Problem requirements:
Set down the records that follow exactly and completely.
---- Records provided
Definition BroadcasterDeploymentAdmissionSnapshot_new (phase : BroadcasterDeploymentPhase)
    (last_error : option string) : BroadcasterDeploymentAdmissionSnapshot :=
  {| adm_admitted := is_admitted phase; adm_phase := phase; adm_last_error := last_error |}.

(** The closure of [set_deployment_phase]. *)
Definition next_admission (phase : BroadcasterDeploymentPhase) (last_error : option string)
    (current : BroadcasterDeploymentAdmissionSnapshot) : BroadcasterDeploymentAdmissionSnapshot :=
  if is_terminal (adm_phase current) || (adm_admitted current && negb (is_terminal phase))
  then current
  else BroadcasterDeploymentAdmissionSnapshot_new phase last_error.

Inductive BroadcasterRedisPublisherMode := Passive | Active | Retired | Unhealthy.

#[export] Instance mode_eq_dec : EqDecision BroadcasterRedisPublisherMode.
Proof. solve_decision. Defined.

Definition BroadcasterRedisPublisherMode_as_str (mode : BroadcasterRedisPublisherMode) : string :=
  match mode with
  | Passive => "passive"
  | Active => "active"
  | Retired => "retired"
  | Unhealthy => "unhealthy"
  end.

Definition is_healthy (mode : BroadcasterRedisPublisherMode) : bool :=
  match mode with Passive | Active => true | Retired | Unhealthy => false end.

(** ** State *)

Section state.
Context `{TychoTypes}.

Record StartupHandoffBuffer := {
  sh_id : u64;
  sh_started_at : N;
  sh_payloads : list BroadcasterPayload;
  sh_complete_native_blocks : gset N;
  sh_cancelled : bool;
  sh_frozen : bool;
}.

Record FrozenStartupHandoff := { fh_id : u64; fh_payloads : list BroadcasterPayload }.

Record BroadcasterRedisPublisherState := {
  ps_mode : BroadcasterRedisPublisherMode;
  ps_generation : u64;
  ps_stream_id : string;
  ps_snapshot_id : string;
  ps_next_message_seq : u64;
  ps_committed_state_version : u64;
  ps_next_state_version : u64;
  ps_latest_entry_id : option string;
  ps_append_success_count : u64;
  ps_append_failure_count : u64;
  ps_retry_exhaustion_count : u64;
  ps_last_error : option string;
  ps_startup_handoff : option StartupHandoffBuffer;
}.

(** [complete_native_blocks] is a set, [pending_payloads] a queue; the flag shared with
    the recovery worker is a name in [sys_flags]. *)
Record QueuedPublisherPayload := { qp_payload : BroadcasterPayload; qp_accepted_at : N }.

Record PublisherRecoveryGate := {
  open_recovery_id : option string;
  gate_cancelled : option N;
  complete_native_blocks : gset N;
  pending_payloads : list QueuedPublisherPayload;
  max_pending_payloads : usize;
}.

Definition PublisherRecoveryGate_default : PublisherRecoveryGate :=
  {| open_recovery_id := None; gate_cancelled := None; complete_native_blocks := ∅;
     pending_payloads := []; max_pending_payloads := 0 |}.

Record FeedGateState := { pause_epoch : u64; paused : bool }.

(** The setters of the fields that operations write. *)
Definition set_mode (m : BroadcasterRedisPublisherMode) (s : BroadcasterRedisPublisherState) :=
  {| ps_mode := m; ps_generation := ps_generation s; ps_stream_id := ps_stream_id s;
     ps_snapshot_id := ps_snapshot_id s; ps_next_message_seq := ps_next_message_seq s;
     ps_committed_state_version := ps_committed_state_version s;
     ps_next_state_version := ps_next_state_version s;
     ps_latest_entry_id := ps_latest_entry_id s;
     ps_append_success_count := ps_append_success_count s;
     ps_append_failure_count := ps_append_failure_count s;
     ps_retry_exhaustion_count := ps_retry_exhaustion_count s;
     ps_last_error := ps_last_error s; ps_startup_handoff := ps_startup_handoff s |}.

Definition set_last_error (e : option string) (s : BroadcasterRedisPublisherState) :=
  {| ps_mode := ps_mode s; ps_generation := ps_generation s; ps_stream_id := ps_stream_id s;
     ps_snapshot_id := ps_snapshot_id s; ps_next_message_seq := ps_next_message_seq s;
     ps_committed_state_version := ps_committed_state_version s;
     ps_next_state_version := ps_next_state_version s;
     ps_latest_entry_id := ps_latest_entry_id s;
     ps_append_success_count := ps_append_success_count s;
     ps_append_failure_count := ps_append_failure_count s;
     ps_retry_exhaustion_count := ps_retry_exhaustion_count s;
     ps_last_error := e; ps_startup_handoff := ps_startup_handoff s |}.

Definition set_tail (next_message_seq : u64) (latest_entry_id : string)
    (s : BroadcasterRedisPublisherState) :=
  {| ps_mode := ps_mode s; ps_generation := ps_generation s; ps_stream_id := ps_stream_id s;
     ps_snapshot_id := ps_snapshot_id s; ps_next_message_seq := next_message_seq;
     ps_committed_state_version := ps_committed_state_version s;
     ps_next_state_version := ps_next_state_version s;
     ps_latest_entry_id := Some latest_entry_id;
     ps_append_success_count := ps_append_success_count s;
     ps_append_failure_count := ps_append_failure_count s;
     ps_retry_exhaustion_count := ps_retry_exhaustion_count s;
     ps_last_error := ps_last_error s; ps_startup_handoff := ps_startup_handoff s |}.

Definition set_versions (committed next : u64) (s : BroadcasterRedisPublisherState) :=
  {| ps_mode := ps_mode s; ps_generation := ps_generation s; ps_stream_id := ps_stream_id s;
     ps_snapshot_id := ps_snapshot_id s; ps_next_message_seq := ps_next_message_seq s;
     ps_committed_state_version := committed; ps_next_state_version := next;
     ps_latest_entry_id := ps_latest_entry_id s;
     ps_append_success_count := ps_append_success_count s;
     ps_append_failure_count := ps_append_failure_count s;
     ps_retry_exhaustion_count := ps_retry_exhaustion_count s;
     ps_last_error := ps_last_error s; ps_startup_handoff := ps_startup_handoff s |}.

Definition set_counts (success failure exhausted : u64) (s : BroadcasterRedisPublisherState) :=
  {| ps_mode := ps_mode s; ps_generation := ps_generation s; ps_stream_id := ps_stream_id s;
     ps_snapshot_id := ps_snapshot_id s; ps_next_message_seq := ps_next_message_seq s;
     ps_committed_state_version := ps_committed_state_version s;
     ps_next_state_version := ps_next_state_version s;
     ps_latest_entry_id := ps_latest_entry_id s;
     ps_append_success_count := success; ps_append_failure_count := failure;
     ps_retry_exhaustion_count := exhausted;
     ps_last_error := ps_last_error s; ps_startup_handoff := ps_startup_handoff s |}.

Definition set_handoff (b : option StartupHandoffBuffer) (s : BroadcasterRedisPublisherState) :=
  {| ps_mode := ps_mode s; ps_generation := ps_generation s; ps_stream_id := ps_stream_id s;
     ps_snapshot_id := ps_snapshot_id s; ps_next_message_seq := ps_next_message_seq s;
     ps_committed_state_version := ps_committed_state_version s;
     ps_next_state_version := ps_next_state_version s;
     ps_latest_entry_id := ps_latest_entry_id s;
     ps_append_success_count := ps_append_success_count s;
     ps_append_failure_count := ps_append_failure_count s;
     ps_retry_exhaustion_count := ps_retry_exhaustion_count s;
     ps_last_error := ps_last_error s; ps_startup_handoff := b |}.

(** ** [impl BroadcasterRedisPublisherState] *)

Definition count_exhausted (s : BroadcasterRedisPublisherState) :=
  set_counts (ps_append_success_count s) (ps_append_failure_count s)
    (saturating_add (ps_retry_exhaustion_count s) 1) s.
--------
Task result:
Definition BroadcasterDeploymentAdmissionSnapshot_new (phase : BroadcasterDeploymentPhase)
    (last_error : option string) : BroadcasterDeploymentAdmissionSnapshot :=
  {| adm_admitted := is_admitted phase; adm_phase := phase; adm_last_error := last_error |}.

(** The closure of [set_deployment_phase]. *)
Definition next_admission (phase : BroadcasterDeploymentPhase) (last_error : option string)
    (current : BroadcasterDeploymentAdmissionSnapshot) : BroadcasterDeploymentAdmissionSnapshot :=
  if is_terminal (adm_phase current) || (adm_admitted current && negb (is_terminal phase))
  then current
  else BroadcasterDeploymentAdmissionSnapshot_new phase last_error.

Inductive BroadcasterRedisPublisherMode := Passive | Active | Retired | Unhealthy.

#[export] Instance mode_eq_dec : EqDecision BroadcasterRedisPublisherMode.
Proof. solve_decision. Defined.

Definition BroadcasterRedisPublisherMode_as_str (mode : BroadcasterRedisPublisherMode) : string :=
  match mode with
  | Passive => "passive"
  | Active => "active"
  | Retired => "retired"
  | Unhealthy => "unhealthy"
  end.

Definition is_healthy (mode : BroadcasterRedisPublisherMode) : bool :=
  match mode with Passive | Active => true | Retired | Unhealthy => false end.

(** ** State *)

Section state.
Context `{TychoTypes}.

Record StartupHandoffBuffer := {
  sh_id : u64;
  sh_started_at : N;
  sh_payloads : list BroadcasterPayload;
  sh_complete_native_blocks : gset N;
  sh_cancelled : bool;
  sh_frozen : bool;
}.

Record FrozenStartupHandoff := { fh_id : u64; fh_payloads : list BroadcasterPayload }.

Record BroadcasterRedisPublisherState := {
  ps_mode : BroadcasterRedisPublisherMode;
  ps_generation : u64;
  ps_stream_id : string;
  ps_snapshot_id : string;
  ps_next_message_seq : u64;
  ps_committed_state_version : u64;
  ps_next_state_version : u64;
  ps_latest_entry_id : option string;
  ps_append_success_count : u64;
  ps_append_failure_count : u64;
  ps_retry_exhaustion_count : u64;
  ps_last_error : option string;
  ps_startup_handoff : option StartupHandoffBuffer;
}.

(** [complete_native_blocks] is a set, [pending_payloads] a queue; the flag shared with
    the recovery worker is a name in [sys_flags]. *)
Record QueuedPublisherPayload := { qp_payload : BroadcasterPayload; qp_accepted_at : N }.

Record PublisherRecoveryGate := {
  open_recovery_id : option string;
  gate_cancelled : option N;
  complete_native_blocks : gset N;
  pending_payloads : list QueuedPublisherPayload;
  max_pending_payloads : usize;
}.

Definition PublisherRecoveryGate_default : PublisherRecoveryGate :=
  {| open_recovery_id := None; gate_cancelled := None; complete_native_blocks := ∅;
     pending_payloads := []; max_pending_payloads := 0 |}.

Record FeedGateState := { pause_epoch : u64; paused : bool }.

(** The setters of the fields that operations write. *)
Definition set_mode (m : BroadcasterRedisPublisherMode) (s : BroadcasterRedisPublisherState) :=
  {| ps_mode := m; ps_generation := ps_generation s; ps_stream_id := ps_stream_id s;
     ps_snapshot_id := ps_snapshot_id s; ps_next_message_seq := ps_next_message_seq s;
     ps_committed_state_version := ps_committed_state_version s;
     ps_next_state_version := ps_next_state_version s;
     ps_latest_entry_id := ps_latest_entry_id s;
     ps_append_success_count := ps_append_success_count s;
     ps_append_failure_count := ps_append_failure_count s;
     ps_retry_exhaustion_count := ps_retry_exhaustion_count s;
     ps_last_error := ps_last_error s; ps_startup_handoff := ps_startup_handoff s |}.

Definition set_last_error (e : option string) (s : BroadcasterRedisPublisherState) :=
  {| ps_mode := ps_mode s; ps_generation := ps_generation s; ps_stream_id := ps_stream_id s;
     ps_snapshot_id := ps_snapshot_id s; ps_next_message_seq := ps_next_message_seq s;
     ps_committed_state_version := ps_committed_state_version s;
     ps_next_state_version := ps_next_state_version s;
     ps_latest_entry_id := ps_latest_entry_id s;
     ps_append_success_count := ps_append_success_count s;
     ps_append_failure_count := ps_append_failure_count s;
     ps_retry_exhaustion_count := ps_retry_exhaustion_count s;
     ps_last_error := e; ps_startup_handoff := ps_startup_handoff s |}.

Definition set_tail (next_message_seq : u64) (latest_entry_id : string)
    (s : BroadcasterRedisPublisherState) :=
  {| ps_mode := ps_mode s; ps_generation := ps_generation s; ps_stream_id := ps_stream_id s;
     ps_snapshot_id := ps_snapshot_id s; ps_next_message_seq := next_message_seq;
     ps_committed_state_version := ps_committed_state_version s;
     ps_next_state_version := ps_next_state_version s;
     ps_latest_entry_id := Some latest_entry_id;
     ps_append_success_count := ps_append_success_count s;
     ps_append_failure_count := ps_append_failure_count s;
     ps_retry_exhaustion_count := ps_retry_exhaustion_count s;
     ps_last_error := ps_last_error s; ps_startup_handoff := ps_startup_handoff s |}.

Definition set_versions (committed next : u64) (s : BroadcasterRedisPublisherState) :=
  {| ps_mode := ps_mode s; ps_generation := ps_generation s; ps_stream_id := ps_stream_id s;
     ps_snapshot_id := ps_snapshot_id s; ps_next_message_seq := ps_next_message_seq s;
     ps_committed_state_version := committed; ps_next_state_version := next;
     ps_latest_entry_id := ps_latest_entry_id s;
     ps_append_success_count := ps_append_success_count s;
     ps_append_failure_count := ps_append_failure_count s;
     ps_retry_exhaustion_count := ps_retry_exhaustion_count s;
     ps_last_error := ps_last_error s; ps_startup_handoff := ps_startup_handoff s |}.

Definition set_counts (success failure exhausted : u64) (s : BroadcasterRedisPublisherState) :=
  {| ps_mode := ps_mode s; ps_generation := ps_generation s; ps_stream_id := ps_stream_id s;
     ps_snapshot_id := ps_snapshot_id s; ps_next_message_seq := ps_next_message_seq s;
     ps_committed_state_version := ps_committed_state_version s;
     ps_next_state_version := ps_next_state_version s;
     ps_latest_entry_id := ps_latest_entry_id s;
     ps_append_success_count := success; ps_append_failure_count := failure;
     ps_retry_exhaustion_count := exhausted;
     ps_last_error := ps_last_error s; ps_startup_handoff := ps_startup_handoff s |}.

Definition set_handoff (b : option StartupHandoffBuffer) (s : BroadcasterRedisPublisherState) :=
  {| ps_mode := ps_mode s; ps_generation := ps_generation s; ps_stream_id := ps_stream_id s;
     ps_snapshot_id := ps_snapshot_id s; ps_next_message_seq := ps_next_message_seq s;
     ps_committed_state_version := ps_committed_state_version s;
     ps_next_state_version := ps_next_state_version s;
     ps_latest_entry_id := ps_latest_entry_id s;
     ps_append_success_count := ps_append_success_count s;
     ps_append_failure_count := ps_append_failure_count s;
     ps_retry_exhaustion_count := ps_retry_exhaustion_count s;
     ps_last_error := ps_last_error s; ps_startup_handoff := b |}.

(** ** [impl BroadcasterRedisPublisherState] *)

Definition count_exhausted (s : BroadcasterRedisPublisherState) :=
  set_counts (ps_append_success_count s) (ps_append_failure_count s)
    (saturating_add (ps_retry_exhaustion_count s) 1) s.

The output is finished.